In Exodus 18, Moses encountered similar challenges as the leader of Israel in the wilderness. His father-in-law, Jethro, came to visit and noticed that Moses was exhausted by holding court, as the people brought every dispute to him for resolution. Jethro suggested that he organize the Israelites into groups and establish a system of leaders to handle most of the issues.

There is a key difference between knowing about the problems and solving the problems. A system leader is connected to what is happening -- through fostering reflection, asking questions and assisting with evaluation -- but not directly responsible for actively resolving a challenge.

The capacity to see what is needed on a larger scale requires some distance from the daily tasks. Leadership expert Ron Heifetz famously calls for leaders to “get on the balcony.” One has to develop practices of reflection, reading, listening and watching that include multiple viewpoints in order to be a system leader.

Some years ago, Leadership Education at Duke Divinity experimented with hiring corporate executive coaches to work with newly elected bishops. After a year, we convened the coaches to ask about their experience.

The most common observation was that the bishops were as gifted as any of the CEOs with whom these executive coaches had worked. But the bishops had far more tasks to do and problems to solve than any CEO with whom they had worked. The ecclesial organizations were set up in such a way that the bishops were not able to do much of the perceiving and choreographing required of a system leader.

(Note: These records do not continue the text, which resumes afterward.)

Lemma consecutiveWrong_step (a : Action) (b : bool) (c : Component) :
  is_answer a b ->
  consecutiveWrong (step a c)
  = if b then 0%Z else (consecutiveWrong c + 1)%Z.
Proof.
  destruct a as [now rnd ty ic t1 t2 r| |]; simpl; try contradiction.
  destruct ty; try contradiction. destruct ic as [b'|]; [|contradiction].
  intros ->. rewrite consecutiveWrong_updateEmotionalState.
  unfold simulateActivity. cbn [ActivityType_eqb truthy_bool].
  destruct b.
  - destruct (Qltb 0.7 _); reflexivity.
  - destruct (2 <=? _)%Z; reflexivity.
Qed.

Lemma consecutiveWrong_run (actions : list Action) (answers : list bool)
    (c : Component) :
  Forall2 is_answer actions answers ->
  consecutiveWrong (run actions c) = count_after answers (consecutiveWrong c).
Proof.
  intro H. revert c. induction H as [|a b actions answers Hab _ IH]; intro c.
  - reflexivity.
  - simpl run. unfold run in IH. rewrite IH.
    rewrite (consecutiveWrong_step a b c Hab). now destruct b.
Qed.

(** C10.  On a correct answer the counter of consecutive wrong answers
    becomes 0 and the handler sets no message other than, at times, a
    celebration; on a wrong answer the counter grows by 1 and the
    handler sets a motivation message exactly when the counter was
    already 2 or more, leaving the message alone otherwise.  Over a
    sequence of answers the counter follows these two rules, so after
    wrong, wrong, correct, wrong it is 1. *)
Theorem simulateActivity_consecutiveWrong :
  (forall now rnd c,
     let c' := simulateActivity now rnd question_answered (Some true) c in
     consecutiveWrong c' = 0%Z /\
     (currentMessage c' = currentMessage c \/
      message_category c' = Some celebration)) /\
  (forall now rnd c,
     let c' := simulateActivity now rnd question_answered (Some false) c in
     consecutiveWrong c' = (consecutiveWrong c + 1)%Z /\
     ((2 <= consecutiveWrong c)%Z ->
      message_category c' = Some motivation /\
      currentMessage c'
      = Some {| type := motivation;
                message := template (Qfloor (draw_template rnd * 5)) |}) /\
     ((consecutiveWrong c < 2)%Z -> currentMessage c' = currentMessage c)) /\
  (forall actions answers c,
     Forall2 is_answer actions answers ->
     consecutiveWrong (run actions c)
     = count_after answers (consecutiveWrong c)) /\
  (forall a1 a2 a3 a4 c,
     is_answer a1 false -> is_answer a2 false -> is_answer a3 true ->
     is_answer a4 false ->
     consecutiveWrong (run [a1; a2; a3; a4] c) = 1%Z /\
     consecutiveWrong (run [a1; a2] c) = (consecutiveWrong c + 2)%Z /\
     consecutiveWrong (run [a1; a2; a3] c) = 0%Z).
Proof.
  split; [|split; [|split]].
  - intros now rnd c. cbv zeta. unfold simulateActivity, message_category.
    cbn [ActivityType_eqb truthy_bool].
    destruct (Qltb 0.7 _); simpl_hooks; auto.
  - intros now rnd c. cbv zeta. unfold simulateActivity, message_category.
    cbn [ActivityType_eqb truthy_bool].
    destruct (2 <=? consecutiveWrong c)%Z eqn:E.
    + apply Z.leb_le in E. simpl_hooks.
      repeat split; intros; try reflexivity; lia.
    + apply Z.leb_gt in E. simpl_hooks.
      repeat split; intros; try reflexivity; lia.
  - exact consecutiveWrong_run.
  - intros a1 a2 a3 a4 c H1 H2 H3 H4. repeat split.
    + rewrite (consecutiveWrong_run _ [false; false; true; false]);
        [reflexivity | repeat constructor; assumption].
    + rewrite (consecutiveWrong_run _ [false; false]);
        [simpl; lia | repeat constructor; assumption].
    + rewrite (consecutiveWrong_run _ [false; false; true]);
        [reflexivity | repeat constructor; assumption].
Qed.
(** C1. On the object built from the tables, each of the three queries
    answers every range whose ends resolve to positions [s <= e] with a
    series that starts at [1] and multiplies on by [1 + return[i]] at
    every later position [i], so that its entry at [i] is the product of
    [1 + return[k]] for [k] from [s + 1] to [i]. *)
Theorem compounding_recurrence (tables : AssetPerfomances) (self : TotalPerfomance) :
  TotalPerfomance_init tables = Ok self ->
  compounds_every_range (__res_t self) (calculate_asset_performance self) /\
  compounds_every_range (__currency_res_t self) (calculate_currency_performance self) /\
  compounds_every_range (__total_res_t self) (calculate_total_performance self).
Proof.
  intros Hinit. destruct (init_seeds _ Hinit) as (_ & Hcp & Htp).
  unfold compounds_every_range, calculate_asset_performance,
    calculate_currency_performance, calculate_total_performance.
  rewrite Hcp, Htp.
  repeat split; intros sd ed s e Hs He Hse;
    apply compound_range_compounds; assumption.
Qed.

(** C6. Each of the three queries raises [KeyError] when the start date
    or the end date is not in the calendar of its return series, and
    [ValueError] when the start date resolves to a position after that
    of the end date; in both cases no series is returned. *)
Theorem query_errors (self : TotalPerfomance) :
  rejects_bad_ranges (__res_t self) (calculate_asset_performance self) /\
  rejects_bad_ranges (__currency_res_t self) (calculate_currency_performance self) /\
  rejects_bad_ranges (__total_res_t self) (calculate_total_performance self).
Proof.
  unfold rejects_bad_ranges, calculate_asset_performance,
    calculate_currency_performance, calculate_total_performance.
  repeat split;
    solve [ intros Habs; apply compound_range_key_error; exact Habs
          | intros s e Hs He Hlt; apply (compound_range_value_error _ _ _ _ Hs He Hlt) ].
Qed.

(** C10. When the start date and the end date are the same date of the
    calendar, each of the three queries returns the single entry [1],
    labelled by that date. *)
Theorem single_day_range (tables : AssetPerfomances) (self : TotalPerfomance) :
  TotalPerfomance_init tables = Ok self ->
  single_day_is_one (__res_t self) (calculate_asset_performance self) /\
  single_day_is_one (__currency_res_t self) (calculate_currency_performance self) /\
  single_day_is_one (__total_res_t self) (calculate_total_performance self).
Proof.
  intros Hinit. destruct (init_seeds _ Hinit) as (_ & Hcp & Htp).
  unfold single_day_is_one, calculate_asset_performance,
    calculate_currency_performance, calculate_total_performance.
  rewrite Hcp, Htp.
  repeat split; intros d s Hs; apply (compound_range_single_day _ _ _ Hs).
Qed.
(** * GameTracer C ABI shim: size validation, marshalling and failure translation

    A shallow embedding of the C ABI shim under [c_api/] (the functions
    [compute_sizes], [cleanup_eq], [gametracer_free], [ipa] and [gnm]).

    Data model.
    - [int] is a 32-bit signed integer and [size_t] a 64-bit unsigned one
      (LP64 / LLP64); both are carried as [Z] with the wrap-around of
      [size_t] arithmetic written out.  The size computation is also given
      for an arbitrary [size_t] width.
    - A [double] is only ever copied by the shim, never computed with: it is
      an abstract type.
    - Memory reachable through pointers is a store indexed by addresses;
      [nullptr] is [None].  Reading or writing outside a buffer, and
      releasing an address that is not a live allocation, is undefined
      behaviour in C++: the model stops with [Fault].
    - C++ exceptions are an outcome of their own, [Raise]; [try]/[catch]
      is [try_catch].  Objects with automatic storage are released when
      their scope is left, normally or by an exception ([with_local]).
    - The upstream solver ([nfgame], [IPA], [GNM]) is not part of the shim:
      it is a parameter of the development.

    The argument handling of the command-line driver ([main] of [gt.cc]) is
    embedded after the shim. *)

From stdpp Require Import base numbers list gmap sets strings.

Local Set Warnings "-clear-no-such-hyp".

Local Open Scope Z_scope.

(** ** Machine integers *)

Definition INT_MAX : Z := 2 ^ 31 - 1.
Definition INT_MIN : Z := - 2 ^ 31.

(** [static_cast<size_t>(x)] and the result of [size_t] arithmetic, for a
    [size_t] of [bits] bits. *)
Definition size_wrap (bits x : Z) : Z := x mod 2 ^ bits.
Definition size_max (bits : Z) : Z := 2 ^ bits - 1.

(** The width of [size_t] on a 64-bit target.  [compute_sizes], [ipa] and
    [gnm] below are the code as such a target compiles it;
    [compute_sizes_on] and [ipa_on] take the width as an argument. *)
Definition SIZE_BITS : Z := 64.
Definition sizeof_double : Z := 8.

(** ** Addresses, exceptions, outcomes *)

Abbreviation loc := positive (only parsing).
Abbreviation ptr := (option positive) (only parsing).

Inductive exn : Type :=
  | bad_alloc   (* std::bad_alloc, caught by the first handler *)
  | other_exn.  (* anything else, caught by [catch (...)] *)

Inductive outcome (St A : Type) : Type :=
  | Done (a : A) (s : St)
  | Raise (e : exn) (s : St)
  | Fault.
Arguments Done {St A} a s.
Arguments Raise {St A} e s.
Arguments Fault {St A}.

Definition prog (St A : Type) : Type := St → outcome St A.

Definition ret {St A} (a : A) : prog St A := λ s, Done a s.
Definition bind {St A B} (m : prog St A) (k : A → prog St B) : prog St B :=
  λ s, match m s with
       | Done a s' => k a s'
       | Raise e s' => Raise e s'
       | Fault => Fault
       end.
Definition throw {St A} (e : exn) : prog St A := λ s, Raise e s.
Definition fault {St A} : prog St A := λ _, Fault.

(** [try { m } catch (e) { h e }] *)
Definition try_catch {St A} (m : prog St A) (h : exn → prog St A) : prog St A :=
  λ s, match m s with
       | Done a s' => Done a s'
       | Raise e s' => h e s'
       | Fault => Fault
       end.

(** Run [c] when [m] is left, on both exits. *)
Definition finally {St A} (m : prog St A) (c : prog St unit) : prog St A :=
  λ s, match m s with
       | Done a s' => bind c (λ _, ret a) s'
       | Raise e s' => bind c (λ _, throw e) s'
       | Fault => Fault
       end.

Global Instance prog_ret {St} : MRet (prog St) := λ A, @ret St A.
Global Instance prog_bind {St} : MBind (prog St) := λ A B k m, bind m k.

Section Shim.

(** ** The upstream collaborator *)

Context {double : Type}.
Abbreviation cvector := (list double).

(** The game object built by [nfgame A(N, acts.data(), payvec)]. *)
Record nfgame : Type := NFGame {
  g_players : Z;
  g_actions : list Z;
  g_payoffs : cvector
}.

(** [IPA(A, g, zh, alpha, fuzz, ans)] takes [g], [zh] and [ans] by reference:
    a call that returns gives the value returned and what the three vectors
    hold afterwards. *)
Inductive ipa_result : Type :=
  | IPA_returns (r : Z) (g zh ans : cvector)
  | IPA_throws (e : exn).

(** [GNM(A, g, Eq, ...)] takes [g] and the handle array [Eq] by reference.
    [Eq] is [None] while it is [nullptr], otherwise the vectors owned by
    the handles it stores, in order; it is visible to the caller whether the
    call returns or throws. *)
Inductive gnm_result : Type :=
  | GNM_returns (found : Z) (g : cvector) (Eq_ : option (list cvector))
  | GNM_throws (e : exn) (Eq_ : option (list cvector)).

(** [nfgame_ctor] is [None] when the constructor completes and [Some e]
    when it throws [e]. *)
Variable nfgame_ctor : Z → list Z → cvector → option exn.
Variable IPA : nfgame → cvector → cvector → double → double → cvector → ipa_result.
Variable GNM :
  nfgame → cvector → Z → double → Z → Z → double → Z → double → gnm_result.

(** The indeterminate value found at each index of storage that has been
    allocated and not yet written ([cvector(int)] and [malloc] do not
    initialise). *)
Variable uninit : nat → double.
Definition junk (n : nat) : cvector := uninit <$> seq 0 n.

(** One invocation of an upstream solver. *)
Inductive event : Type :=
  | Ev_IPA (res : ipa_result)
  | Ev_GNM (res : gnm_result).

(** ** The world *)

Record world : Type := World {
  ints   : gmap loc (list Z);   (* int arrays, reached through [const int*] *)
  mem    : gmap loc cvector;    (* double arrays: caller buffers, malloc'd blocks *)
  cells  : gmap loc ptr;        (* [double*] cells, reached through [double**] *)
  heap   : gset loc;            (* live allocations *)
  allocs : nat;                 (* allocation requests so far *)
  oom    : nat → bool;          (* is the i-th allocation request refused? *)
  trace  : list event           (* what each solver invocation answered, oldest first *)
}.

Definition set_mem (f : gmap loc cvector → gmap loc cvector) (w : world) : world :=
  World (ints w) (f (mem w)) (cells w) (heap w) (allocs w) (oom w) (trace w).
Definition set_cells (f : gmap loc ptr → gmap loc ptr) (w : world) : world :=
  World (ints w) (mem w) (f (cells w)) (heap w) (allocs w) (oom w) (trace w).
Definition set_heap (f : gset loc → gset loc) (w : world) : world :=
  World (ints w) (mem w) (cells w) (f (heap w)) (allocs w) (oom w) (trace w).
Definition count_alloc (w : world) : world :=
  World (ints w) (mem w) (cells w) (heap w) (S (allocs w)) (oom w) (trace w).
Definition log_event (ev : event) (w : world) : world :=
  World (ints w) (mem w) (cells w) (heap w) (allocs w) (oom w) (trace w ++ [ev]).

(** Addresses in use: an allocation returns one outside this set. *)
Definition used (w : world) : gset loc :=
  heap w ∪ dom (mem w) ∪ dom (ints w) ∪ dom (cells w).

(** The state a function runs on: the world, and for [gnm] also the
    variables hoisted out of its [try] block. *)
Class Machine (St : Type) : Type := {
  world_of : St → world;
  with_world : world → St → St;
  world_of_with : ∀ w s, world_of (with_world w s) = w;
  with_world_of : ∀ s, with_world (world_of s) s = s;
  with_with : ∀ w w' s, with_world w (with_world w' s) = with_world w s
}.
Global Instance world_machine : Machine world.
Proof. by refine {| world_of := λ w, w; with_world := λ w _, w |}. Defined.
Global Instance frame_machine {L} : Machine (L * world).
Proof.
  refine {| world_of := snd; with_world := λ w s, (fst s, w) |};
    [done | by intros [] | done].
Defined.

Definition on_world `{Machine St} {A} (m : prog world A) : prog St A :=
  λ s, match m (world_of s) with
       | Done a w => Done a (with_world w s)
       | Raise e w => Raise e (with_world w s)
       | Fault => Fault
       end.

That sounds a lot like the Moses situation.

Pastors of large-membership churches face a similar problem; it is hard if not impossible to carve out “balcony time” when a pastor’s priorities are to lead worship, prepare educational programs, attend meetings and provide pastoral care.

Creating the space to behave as system leaders will be painful and require support by multiple people. An important step in the process is finding the language to describe the desired leadership behaviors.

As you embark on a new style of leadership, make time to reflect on how it is going. Talk with other leaders trying the same approach. Include time on meeting agendas to reflect with your staff. When meetings are over, think back on your presence: What contributions did you make? What insights did you offer? What did you learn?

Since many of us have practiced solving problems for many years, a good step in the change process is to define what success looks like as a system leader. If you spend half your time looking at the big picture, encouraging reflection and co-creating the future, you are mastering system leadership and creating the conditions for others to do the same.

My friend with the overwhelming number of visitors decided to convene interested members. They described their observations, discussed how the changes were affecting the community, defined problems and devised plans for sharing work. In hindsight, they realized that most of those plans were short-term. They had to revisit the situation in six months and again in six more months before they were able to devise a sustainable way of working.

System leadership represents a change of mindset. Its impact shows up over time. It allows for growth of the leaders as individuals and of the size of the system.